The Charikar bombing
The Charikar bombing was at a police camp near a billboard of President Ghani. At least 26 were killed and 42 wounded. The suicide bomber was an old man riding a motorcycle who entered the area where Ghani was due to speak and detonated his explosives.
Parwan Province police chief Mohammed Walizada said: "When the people were entering the police camp, an old man riding a motorcycle arrived on the highway and detonated his explosives, causing casualties.."
A giant blue billboard of Ghani's running mate Amrulla Saleh loomed over a scene of bodies on the dusty ground and smoke rising from the explosion. Rescuers lifted the wounded into pickup trucks evacuating them. Abdul Sangin head of Parwan's provincial hospital said: "Women and children are among them and most of the victims seem to be the civilians." President Ghani condemned the attack saying: "Taliban tried to break this unity by targeting innocent civilians. They shamelessly accepted responsibility at a time when they're cloaking acts of terror as efforts for peace."

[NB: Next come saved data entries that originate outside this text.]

(** X19.  [handleSubmit] calls the API exactly when the button is
    enabled by the text and a token is at hand.  Otherwise nothing is
    sent, whatever the API would do, and the text stays in the box under
    a notice of the component; after a call the box is emptied and the
    new comment handed on if the API answered, and the text is kept under
    the message of the failure if it threw. *)
Theorem handleSubmit_sends_only_valid_text postId token createComment s :
  (CommentInput.isValid s = false \/ token = None \/ token = Some [] ->
   exists notice,
     forall api,
       CommentInput.handleSubmit postId token api s
       = (CommentInput.mkState (CommentInput.text s) (CommentInput.submitting s)
                               (Some (CommentInput.Fixed notice)), None))
  /\ (forall tk,
         CommentInput.isValid s = true -> token = Some tk -> tk <> [] ->
         CommentInput.handleSubmit postId token createComment s
         = match createComment postId (CommentInput.text s) tk with
           | inr newComment => (CommentInput.mkState [] false None, Some newComment)
           | inl err =>
               (CommentInput.mkState (CommentInput.text s) false
                                     (Some (CommentInput.MessageOf err)), None)
           end).
Proof.
  split.
  - unfold CommentInput.handleSubmit, CommentInput.isValid,
      CommentInput.MAX_COMMENT_LENGTH.
    destruct (trim (CommentInput.text s)) as [|c r] eqn:E; cbn [nonempty negb length].
    { intros _; eexists; intros api; reflexivity. }
    replace (0 <? S (length r))%nat with true by (symmetry; apply Nat.ltb_lt; lia).
    cbn [andb].
    destruct (Z.ltb_spec 280 (Z.of_nat (length (CommentInput.text s)))) as [Hl | Hl].
    { intros _; eexists; intros api; reflexivity. }
    replace (Z.of_nat (length (CommentInput.text s)) <=? 280)%Z with true
      by (symmetry; apply Z.leb_le; lia).
    intros [H | [-> | ->]]; [discriminate | |]; eexists; intros api; reflexivity.
  - intros tk Hv -> Htk. apply handleSubmit_calls_api; assumption.
Qed.

(** ** The front end and the reader *)

Lemma hex_upper_safe (n : N) : n < 16 -> uri_safe (hex_upper n) = true.
Proof.
  intros H.
  assert (Hc : In n [0; 1; 2; 3; 4; 5; 6; 7; 8; 9; 10; 11; 12; 13; 14; 15])
    by (cbn [In]; lia).
  cbn [In] in Hc.
  repeat (destruct Hc as [<- | Hc]; [reflexivity|]). contradiction.
Qed.

Lemma pct_safe (b : N) : b < 256 -> forallb uri_safe (pct b) = true.
Proof.
  intros H. unfold pct. cbn [forallb].
  rewrite !hex_upper_safe by arith. reflexivity.
Qed.

Lemma pct_utf8_safe (cp : N) : cp < 1114112 -> forallb uri_safe (pct_utf8 cp) = true.
Proof.
  intros H. unfold pct_utf8. pose proof (utf8_octets H) as Ho.
  induction Ho as [|b bs Hb _ IH]; [reflexivity|].
  cbn [flat_map]. rewrite forallb_app, pct_safe, IH by assumption. reflexivity.
Qed.

(** What [encodeURIComponent] writes is made of the characters it leaves
    alone and of percent signs. *)
Lemma encode_go_safe (n : nat) :
  forall s e, (length s <= n)%nat -> wf16 s -> encode_go s = Some e ->
              forallb uri_safe e = true.
Proof.
  induction n as [|n IH]; intros s e Hlen Hwf He.
  - destruct s; [|cbn in Hlen; lia]. injection He as <-. reflexivity.
  - destruct s as [|c s]; [injection He as <-; reflexivity|].
    cbn [encode_go] in He. cbn [length] in Hlen.
    inversion Hwf as [|? ? Hc Hwf']; subst.
    destruct (uri_unreserved c) eqn:U.
    { destruct (encode_go s) as [e'|] eqn:E'; [|discriminate]. injection He as <-.
      cbn [forallb]. unfold uri_safe at 1. rewrite U. cbn [orb andb].
      apply (IH s e'); [lia | assumption | assumption]. }
    destruct (is_low c) eqn:L; [discriminate|].
    destruct (is_high c) eqn:Hi.
    { destruct s as [|d s]; [discriminate|].
      destruct (is_low d) eqn:Ld; [|discriminate].
      destruct (encode_go s) as [e'|] eqn:E'; [|discriminate]. injection He as <-.
      inversion Hwf' as [|? ? Hd Hwf'']; subst.
      rewrite forallb_app, pct_utf8_safe by (apply pair_cp_range; assumption).
      cbn [andb]. apply (IH s e'); [cbn [length] in Hlen; lia | assumption | assumption]. }
    destruct (encode_go s) as [e'|] eqn:E'; [|discriminate]. injection He as <-.
    rewrite forallb_app, pct_utf8_safe by lia.
    cbn [andb]. apply (IH s e'); [lia | assumption | assumption].
Qed.

Lemma uri_safe_ascii (c : N) : uri_safe c = true -> c < 128.
Proof.
  unfold uri_safe, uri_unreserved, is_alnum, is_digit. intros H.
  repeat (apply orb_prop in H; destruct H as [H | H]);
    try (apply andb_prop in H; destruct H as [_ H]; apply N.leb_le in H; lia);
    apply N.eqb_eq in H; lia.
Qed.

Lemma safe_text (e : jsstring) :
  forallb uri_safe e = true -> wf16 e /\ Forall plain e.
Proof.
  intros H. rewrite forallb_forall in H. split; apply Forall_forall; intros c Hc;
    pose proof (uri_safe_ascii c (H c Hc)).
  - lia.
  - apply plain_small. lia.
Qed.

(** X20.  A cursor survives the way back to the reader.  The API escapes
    the cursor once more for the query string; what it writes holds
    nothing but unreserved characters and percent signs, so it cannot end
    the parameter; unescaped once it is the cursor again, which the
    reader decodes to the key it stands for.  The page size, a whole
    number below [2^53], travels as decimal digits and is read back as
    the same number. *)
Theorem getComments_request_carries_cursor API_URL postId token n k :
  (0 < n < 9007199254740992)%Z -> k <> [] -> wfKey k ->
  exists cursor e,
    GetComments.encodeLastKey (Some k) = Some cursor
    /\ Api.getCommentsRequest API_URL postId token (Some n) (Some cursor)
       = inr (Api.mkRequest
                ((API_URL ++ lit "/posts/" ++ postId ++ lit "/comments?limit="
                          ++ decimal n) ++ lit "&lastKey=" ++ e)
                "GET" None (lit "Bearer " ++ token) None)
    /\ forallb uri_safe e = true
    /\ decodeURIComponent e = inr cursor
    /\ GetComments.parseLastKey (Some cursor) = key_value k
    /\ GetComments.parseLimit (Some (decimal n)) = n.
Proof.
  intros Hn Hk Hwf.
  destruct (cursor_of_key Hk Hwf) as (cursor & Hc & Hne & _ & Hparse).
  assert (Hsafe : forallb uri_safe cursor = true).
  { unfold GetComments.encodeLastKey in Hc. destruct k as [|p k]; [contradiction|].
    unfold encodeURIComponent in Hc.
    destruct (encode_go (JSON_stringify (p :: k))) as [e0|] eqn:E0; [|discriminate].
    injection Hc as <-.
    apply (@encode_go_safe (length (JSON_stringify (p :: k))) _ _ (Nat.le_refl _)
             (wf16_JSON_stringify (proj2 Hwf)) E0). }
  destruct (safe_text _ Hsafe) as [Hw16 Hplain].
  destruct (encode_go cursor) as [e|] eqn:E.
  2:{ exfalso. apply (@encode_plain_app cursor [] Hplain); [discriminate|].
      rewrite app_nil_r. exact E. }
  exists cursor, e. split; [exact Hc|]. split.
  - unfold Api.getCommentsRequest. destruct cursor as [|c0 cursor]; [contradiction|].
    unfold encodeURIComponent. rewrite E. reflexivity.
  - split; [apply (@encode_go_safe (length cursor) cursor e (Nat.le_refl _) Hw16 E)|].
    split; [apply decode_encode; [exact Hw16 | unfold encodeURIComponent; rewrite E; reflexivity]|].
    split; [exact Hparse|].
    apply parseLimit_value; [|lia].
    rewrite <- (app_nil_r (decimal n)). apply parseInt_decimal; [lia|].
    intros c Hc0. discriminate Hc0.
Qed.

(** X21.  What the form does with the answer to a text it sends.  An
    answer in the range 200 to 299 whose body is JSON empties the box and
    hands the body on as the new comment.  Everything else keeps the text
    in the box under a message: the [message] of the body when the
    answer has one that is truthy, "API error:" and the status when the
    body cannot be read or holds an object without one, and the error of
    [fetch] when no answer came. *)
Theorem commentInput_keeps_draft_unless_2xx API_URL fetch postId tk s :
  CommentInput.isValid s = true -> tk <> [] ->
  let request := Api.createCommentRequest API_URL postId (CommentInput.text s) tk in
  let after :=
    CommentInput.handleSubmit postId (Some tk) (Api.createComment API_URL fetch) s in
  let kept failure :=
    (CommentInput.mkState (CommentInput.text s) false
                          (Some (CommentInput.MessageOf failure)), @None JsValue) in
  (forall response v,
      fetch request = inr response -> Api.ok response = true ->
      Api.json response = inr v ->
      after = (CommentInput.mkState [] false None, Some v))
  /\ (forall response props m,
         fetch request = inr response -> Api.ok response = false ->
         Api.json response = inr (JObj props) ->
         lookup (lit "message") props = Some m -> truthy m = true ->
         after = kept (Api.ErrorOf m))
  /\ (forall response,
         fetch request = inr response -> Api.ok response = false ->
         (exists e, Api.json response = inl e)
         \/ (exists props, Api.json response = inr (JObj props)
                           /\ lookup (lit "message") props = None) ->
         after = kept (Api.ErrorOf
                         (JStr (lit "API error: " ++ decimal (Api.status response)))))
  /\ (forall e, fetch request = inl e -> after = kept (Api.Thrown e)).
Proof.
  intros Hv Htk. cbv zeta.
  rewrite (@handleSubmit_calls_api postId (Api.createComment API_URL fetch) s tk
             Hv Htk).
  unfold Api.createComment.
  split; [|split; [|split]].
  - intros response v -> Hok Hj. unfold Api.handleResponse. rewrite Hok, Hj.
    reflexivity.
  - intros response props m -> Hok Hj Hl Ht. unfold Api.handleResponse.
    rewrite Hok, Hj, Hl. unfold or_. cbn [negb truthy_opt]. rewrite Ht. reflexivity.
  - intros response -> Hok [[e Hj] | (props & Hj & Hl)]; unfold Api.handleResponse;
      rewrite Hok, Hj; cbn [negb]; [|rewrite Hl]; reflexivity.
  - intros e ->. reflexivity.
Qed.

The elections take place on September 28. The Taliban appear keen to disrupt the elections. The Taliban have warned people to stay away from the polls and have said they would attack rallies.
The Kabul attack
The Kabul attack was near the center of the city and targeted a military recruitment center. Reportedly, 22 were killed and 38 wounded in the attack. Of those killed 6 were members of the security forces.
The Taliban have claimed responsibility for both attacks. The group claimed that it had warned people away from the sites:"People were given warning. Do not take part in the puppet administration's election rallies, because all such gatherings are our military target. If, despite the warning, someone get hurt, they themselves are to blame."
Conclusions
Both the Taliban and the US had been keeping up attacks during recent peace talks. In spite of this the peace talks had progressed to the point where there was an agreement in principle. However, Trump rejected the peace agreement partly because of a Taliban attack that had killed a US soldier along with others. He declared the talks dead and promised to attack the Taliban even harder than ever.
The war has now lasted about 18 years. With rejection of the peace talks and none planned at present, the Taliban are increasing their attacks as the US does. 2019 is already the worst year for US casualties in some time. The New York Times in announcing the recent death of Sargent Jeremy Griffin said: "The soldier, who was killed while fighting alongside Afghan commandos in Wardak Province, is the 17th American service member to die during combat operations this year, the highest number of losses in a year since 2014, when the Pentagon announced the end of combat operations in Afghanistan." However, the US is no longer in a combat role but is mostly engaged in air missions so there will be relatively few US casualties. It is the Afghans themselves both security forces and civilians who will continue to be wounded and killed in large numbers as the war ramps up with no peace in sight.